Die Kantons- und die Stadtpolizei St. Gallen rückten im häuslichen Bereich im vergangenen Jahr 77-mal häufiger aus als im Vorjahr.
Während in 551 Fällen strafrechtsrelevante Sachverhalte erfasst wurden, blieben über 1000 Einsätze ohne strafrechtsrelevante Sachverhalte.
Diese Zahlen verdeutlichen laut einer Medienmitteilung des Kantons St. Gallen die wichtige Rolle, die die Polizei in der Früherkennung und Verhinderung von Gewalt spielt.
In den Fällen mit strafrechtsrelevanten Sachverhalten waren 507 Männer, 213 Frauen und 17 Minderjährige in der Rolle der gewaltausübenden Person. Sie wurden bei der Staatsanwaltschaft des Kantons St. Gallen zur Anzeige gebracht.
Viele Minderjährige beteiligt
In 661 Interventionen im häuslichen Bereich waren Minderjährige beteiligt. Über 1000 Minderjährige waren dabei von Gewalt betroffen, übten Gewalt aus oder waren bei Gewaltausübung anwesend.
In der Präventions- und Sensibilisierungsarbeit müsse den Minderjährigen deshalb unbedingt Rechnung getragen werden, schreibt der Kanton.
Dies nicht nur in Fällen, bei denen Minderjährige direkt Gewalt erfahren haben, sondern auch wenn sie elterliche oder familiäre Gewalt mitansehen und miterleben mussten.
Im Jahr 2023 waren dies über 300 Minderjährige in strafrechtsrelevanten Sachverhalten.
Beratungsangebote bleiben zentral im Unterstützungssystem
Die Opferhilfe SG-AR-AI und das Frauenhaus St. Gallen sind zentral für die Unterstützung der Gewaltbetroffenen.
Im Jahr 2023 nahmen 649 Personen, überwiegend Frauen, eine Beratung zu häuslicher Gewalt bei der Opferhilfe in Anspruch.

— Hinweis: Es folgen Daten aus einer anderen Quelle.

(* ===== verification/VaultOverride.v ===== *)
(** * Vault: the emergency override broker ([override_broker.rs])

    [InMemoryOverrideBroker] over the overrides of [VaultState], with the
    identity catalog it looks its granters up in. *)
From stdpp Require Import sorting.
From S2P Require Import Prelude Collections PolicyTypes Override Hydration Receipt StateError VaultTypes VaultIdentity.
Import VaultState Identity.

Definition transition_expired_binding (now : DateTime) (b : OverrideBinding.t) : OverrideBinding.t :=
  if bool_decide (OverrideBinding.state b = OverrideBindingState.Granted) &&
     (OverrideBinding.expires_at b <=? now)%Z
  then OverrideBinding.set_state OverrideBindingState.Expired b else b.

Definition expected_approver_count (c : OverrideClass.t) : Z :=
  match c with
  | OverrideClass.StrongSolo => 1 | OverrideClass.DualHuman => 2 | OverrideClass.TripleHuman => 3
  end.

Definition count_to_u32 (n : nat) : Z := Z.min (Z.of_nat n) u32_max.

Definition validate_approver_count (c : OverrideClass.t) (found : nat) : result VaultError.t () :=
  if (count_to_u32 found =? expected_approver_count c)%Z then Ok ()
  else Err (VaultError.OverrideClassApproverCountMismatch c (expected_approver_count c)
              (count_to_u32 found)).

Definition is_agent_or_application (x : Subject.t) : bool :=
  match Subject.subject_type x with SubjectType.Agent | SubjectType.Application => true | _ => false end.

Definition reject_ai_granting_subjects (subjects : list Subject.t) : result VaultError.t () :=
  match List.find is_agent_or_application subjects with
  | Some x => Err (VaultError.AiCannotGrantOverride (Subject.canonical_subject_id x))
  | None => Ok ()
  end.

Definition validate_human_approvers (c : OverrideClass.t) (subjects : list Subject.t)
    : result VaultError.t () :=
  match Subject.canonical_subject_id <$>
          filter (fun x => Subject.subject_type x <> SubjectType.Human) subjects with
  | [] => Ok ()
  | found_non_human => Err (VaultError.OverrideRequiresHumanApprovers c found_non_human)
  end.

Definition binding_le (a b : OverrideBinding.t) : Prop :=
  String.le (OverrideBinding.binding_id a) (OverrideBinding.binding_id b).
#[export] Instance binding_le_dec : RelDecision binding_le.
Proof. intros a b. unfold binding_le. apply _. Defined.

Section Overrides.
Context {L : Type} `{VaultEvidenceLog L} `{!VaultTexts}.
Abbreviation M := (M (VaultWorld.t L) VaultError.t).

(** [lookup_granting_subjects]: the loop over the granters. *)
Fixpoint lookup_granting_subjects (granted_by : list string) : M (list Subject.t) :=
  match granted_by with
  | [] => ret []
  | g :: granted_by =>
      let! x := lookup_subject g in
      let! xs := lookup_granting_subjects granted_by in
      ret (x :: xs)
  end.

Definition put_override (id : string) (b : OverrideBinding.t) : M () :=
  vault_change (fun s => set_overrides (<[id := b]> (overrides s)) s).

(** The [reason] of the request is dropped. *)
Definition grant_override (em : option VaultEvidenceEmitter) (request : GrantOverrideRequest.t)
    : M OverrideBinding.t :=
  let class := GrantOverrideRequest.class request in
  let granted_by := GrantOverrideRequest.granted_by request in
  let! _ := lift (validate_approver_count class (length granted_by)) in
  let! subjects := lookup_granting_subjects granted_by in
  let! _ := lift (reject_ai_granting_subjects subjects) in
  let! _ := lift (validate_human_approvers class subjects) in
  let! now := vault_now in
  let! id := vault_fresh "ovr_" in
  let binding := {| OverrideBinding.binding_id := id; OverrideBinding.class := class;
                    OverrideBinding.granted_by := granted_by; OverrideBinding.granted_at := now;
                    OverrideBinding.expires_at := GrantOverrideRequest.expires_at request;
                    OverrideBinding.target_action_id := GrantOverrideRequest.target_action_id request;
                    OverrideBinding.state := OverrideBindingState.Granted |} in
  let! _ := put_override id binding in
  let! _ := when_attached em (fun em => emit_override_granted em binding None) in
  ret binding.

Definition find_override (id : string) : M OverrideBinding.t :=
  let! s := vault_get in
  lift (ok_or (overrides s !! id) (VaultError.OverrideBindingNotFound id)).

Definition consume_override (em : option VaultEvidenceEmitter) (id consumer : string)
    : M OverrideBinding.t :=
  let! b := find_override id in
  match OverrideBinding.state b with
  | OverrideBindingState.Consumed => throw VaultError.OverrideAlreadyConsumed
  | OverrideBindingState.Expired => throw (VaultError.OverrideExpired id)
  | OverrideBindingState.Revoked => throw (VaultError.Internal ("override binding revoked: " +:+ id))
  | OverrideBindingState.Granted =>
      let! now := vault_now in
      if (OverrideBinding.expires_at b <=? now)%Z then
        let! _ := put_override id (OverrideBinding.set_state OverrideBindingState.Expired b) in
        throw (VaultError.OverrideExpired id)
      else
        let consumed := OverrideBinding.set_state OverrideBindingState.Consumed b in
        let! _ := put_override id consumed in
        let! _ := when_attached em (fun em =>
                    emit_override_consumed em (OverrideBinding.binding_id consumed) consumer None) in
        ret consumed
  end.

Definition revoke_override (em : option VaultEvidenceEmitter) (id revoker : string) : M () :=
  let! b := find_override id in
  let! _ := put_override id (OverrideBinding.set_state OverrideBindingState.Revoked b) in
  when_attached em (fun em => emit_override_revoked em id revoker None).

Definition lookup_override (id : string) : M OverrideBinding.t :=
  let! b := find_override id in
  let! now := vault_now in
  let b := transition_expired_binding now b in
  let! _ := put_override id b in
  ret b.

(** The loops over [values_mut], which transition every binding. *)
Definition transition_all (now : DateTime) : M () :=
  vault_change (fun s => set_overrides (transition_expired_binding now <$> overrides s) s).

Definition sorted_overrides (s : VaultState.t) : list OverrideBinding.t :=
  merge_sort binding_le (map_to_list (overrides s)).*2.

Definition list_overrides : M (list OverrideBinding.t) :=
  let! now := vault_now in
  let! _ := transition_all now in
  let! s := vault_get in
  ret (sorted_overrides s).

Definition list_overrides_for_subject (subject : string) : M (list OverrideBinding.t) :=
  let! now := vault_now in
  let! _ := transition_all now in
  let! s := vault_get in
  ret (filter (fun b => subject ∈ OverrideBinding.granted_by b) (sorted_overrides s)).
End Overrides.

(** * Vault: the policy kernel's view of the vault ([integration.rs])

    Conversions to the records of [aios-policy], [VaultPolicyHydrator], which
    implements the kernel's [SubjectHydrator] over the identity catalog, and
    [VaultPolicyOverrideBoundary], which looks overrides of the vault up in the
    shape of the policy's boundary. *)
Import VaultState Identity.

Definition policy_subject_type (t : SubjectType.t) : PolicyTypes.SubjectType :=
  match t with
  | SubjectType.Human => Human | SubjectType.Agent => Agent | SubjectType.Application => Application
  | SubjectType.Service => Service | SubjectType.Device => Device
  | SubjectType.Workflow => Workflow
  | SubjectType.RemoteOperator | SubjectType.LocalOperator => RemoteOperator
  end.

(** [From<Subject> for HydratedSubjectSnapshot], which takes the subject's own
    list of groups. *)
Definition snapshot_of_subject (x : Subject.t) : HydratedSubjectSnapshot.t :=
  {| HydratedSubjectSnapshot.canonical_subject_id := Subject.canonical_subject_id x;
     HydratedSubjectSnapshot.subject_type := Subject.subject_type x;
     HydratedSubjectSnapshot.groups := Subject.groups x;
     HydratedSubjectSnapshot.capabilities := [];
     HydratedSubjectSnapshot.session_class := session_class_for_subject_type (Subject.subject_type x);
     HydratedSubjectSnapshot.recovery_mode := recovery_mode_for_subject_type (Subject.subject_type x);
     HydratedSubjectSnapshot.is_ai := Subject.is_ai x |}.

(** [From<HydratedSubjectSnapshot> for HydratedSubject]. *)
Definition to_policy (x : HydratedSubjectSnapshot.t) : HydratedSubject :=
  {| canonical_subject_id := HydratedSubjectSnapshot.canonical_subject_id x;
     subject_type := policy_subject_type (HydratedSubjectSnapshot.subject_type x);
     groups := HydratedSubjectSnapshot.groups x;
     PolicyTypes.capabilities := HydratedSubjectSnapshot.capabilities x;
     session_class := HydratedSubjectSnapshot.session_class x;
     recovery_mode := HydratedSubjectSnapshot.recovery_mode x;
     is_ai := HydratedSubjectSnapshot.is_ai x |}.

(** [From<OverrideBinding> for EmergencyOverride]. *)
Definition emergency_override (b : OverrideBinding.t) : EmergencyOverride :=
  {| override_id := OverrideBinding.binding_id b;
     granted_by_subject_id := join_with "," (OverrideBinding.granted_by b);
     granted_at := OverrideBinding.granted_at b;
     expires_at := OverrideBinding.expires_at b;
     scope := {| scope_rule_id := ""; scope_action := default "" (OverrideBinding.target_action_id b);
                 scope_subjects := [] |};
     reason := "vault override binding class=" +:+ OverrideClass.wire (OverrideBinding.class b);
     revoked := negb (bool_decide (OverrideBinding.state b = OverrideBindingState.Granted)) |}.

Definition should_try_canonical_lookup (e : VaultError.t) : bool :=
  match e with VaultError.Internal m => starts_with "session not found:" m | _ => false end.

Section Hydrator.
Context {L : Type}.

Definition vault_hydrate (provisional : string)
    : M (VaultWorld.t L) PolicyError HydratedSubject := fun w =>
  match hydrate_by_session provisional w with
  | (Ok x, w) => (Ok (to_policy x), w)
  | (Err e, w) =>
      if should_try_canonical_lookup e
      then match hydrate_by_canonical_id provisional w with
           | (Ok x, w) => (Ok (to_policy x), w)
           | (Err _, w) => (Err SubjectUnauthenticated, w)
           end
      else (Err SubjectUnauthenticated, w)
  end.
End Hydrator.

(** The hydrator as the kernel sees it: its answer at an instant.  What a
    hydration leaves behind is a session marked expired, which the next one at a
    later instant would mark anyway. *)
Definition at_instant (s : VaultState.t) (now : DateTime) : VaultWorld.t () :=
  {| VaultWorld.store := s; VaultWorld.evidence := (); VaultWorld.clock := fun _ => now;
     VaultWorld.reads := 0; VaultWorld.ulids := fun _ => ""; VaultWorld.drawn := 0;
     VaultWorld.entropy := fun _ => Ascii.zero; VaultWorld.taken := 0 |}.

#[export] Instance vault_policy_hydrator : SubjectHydrator VaultState.t :=
  {| hydrate s now provisional := (vault_hydrate provisional (at_instant s now)).1 |}.

#[export] Instance vault_policy_hydrator_laws : SubjectHydratorLaws VaultState.t.
Proof.
  split. intros s now p e. simpl. unfold vault_hydrate.
  destruct (hydrate_by_session p _) as [[x|e1] w]; [done|].
  destruct (should_try_canonical_lookup e1); [|by intros [= <-]].
  destruct (hydrate_by_canonical_id p w) as [[x|e2] w2]; [done|]. by intros [= <-].
Qed.

(** ** Overrides *)
Definition binding_matches_action (action : string) (now : DateTime) (b : OverrideBinding.t) : bool :=
  bool_decide (OverrideBinding.state b = OverrideBindingState.Granted) &&
  (now <? OverrideBinding.expires_at b)%Z &&
  match OverrideBinding.target_action_id b with
  | None => true
  | Some target => String.eqb target action
  end.

Section Boundary.
Context {L : Type}.
Abbreviation M := (M (VaultWorld.t L) VaultError.t).

(** The subject is not looked at. *)
Definition vault_is_overridden_at (action subject_canonical_id : string) (now : DateTime)
    : M (option EmergencyOverride) :=
  let! bindings := list_overrides in
  ret (emergency_override <$> List.find (binding_matches_action action now) bindings).

Definition vault_is_overridden (action subject_canonical_id : string) : M (option EmergencyOverride) :=
  let! now := vault_now in
  vault_is_overridden_at action subject_canonical_id now.
End Boundary.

Das Frauenhaus leistete Schutz und Unterstützung für 87 Frauen und 81 Kinder, wobei die Auslastung die Kapazitätsgrenzen überschritt. Die Nachfrage nach sicheren Unterkünften bleibt hoch.
Das Angebot der Beratungsstelle Häusliche Gewalt für gewaltausübende Personen sowie das Lernprogramm «Partnerschaft ohne Gewalt» der Bewährungshilfe St. Gallen sind wichtige Pfeiler in der Präventionsarbeit.
Im vergangenen Jahr nahmen 60 Personen eine Beratung in Anspruch. Zwölf neue Teilnehmende stiegen ins Lernprogramm ein, bei einer Abschlussquote von rund 40 Prozent.
Beim Lernprogramm «Partnerschaft ohne Gewalt» der Bewährungshilfe St. Gallen handelt es sich um ein Programm für gewaltausübende Personen, das auf der kognitiv-verhaltensorientierten Ebene ansetzt.
Es wird in Gruppentrainings über 20 Wochen hinweg neues Verhalten erlernt, um gewaltfreie Partnerschaften zu leben.
Der Kanton St. Gallen setzt seine Arbeit fort, um auf die steigenden Zahlen im Bereich der häuslichen Gewalt zu reagieren.
Zum Beispiel möchte der Kanton die Zusammenarbeit innerhalb des Unterstützungssystems weiterentwickeln und die Öffentlichkeit für das Thema häusliche Gewalt sensibilisieren.
Die Koordinationsstelle für Häusliche Gewalt und Menschenhandel hat die Erhebungsmethode für die Statistik 2023 leicht angepasst.
Die diesjährigen Zahlen sind deshalb nur teilweise direkt vergleichbar mit den Zahlen der Vorjahre.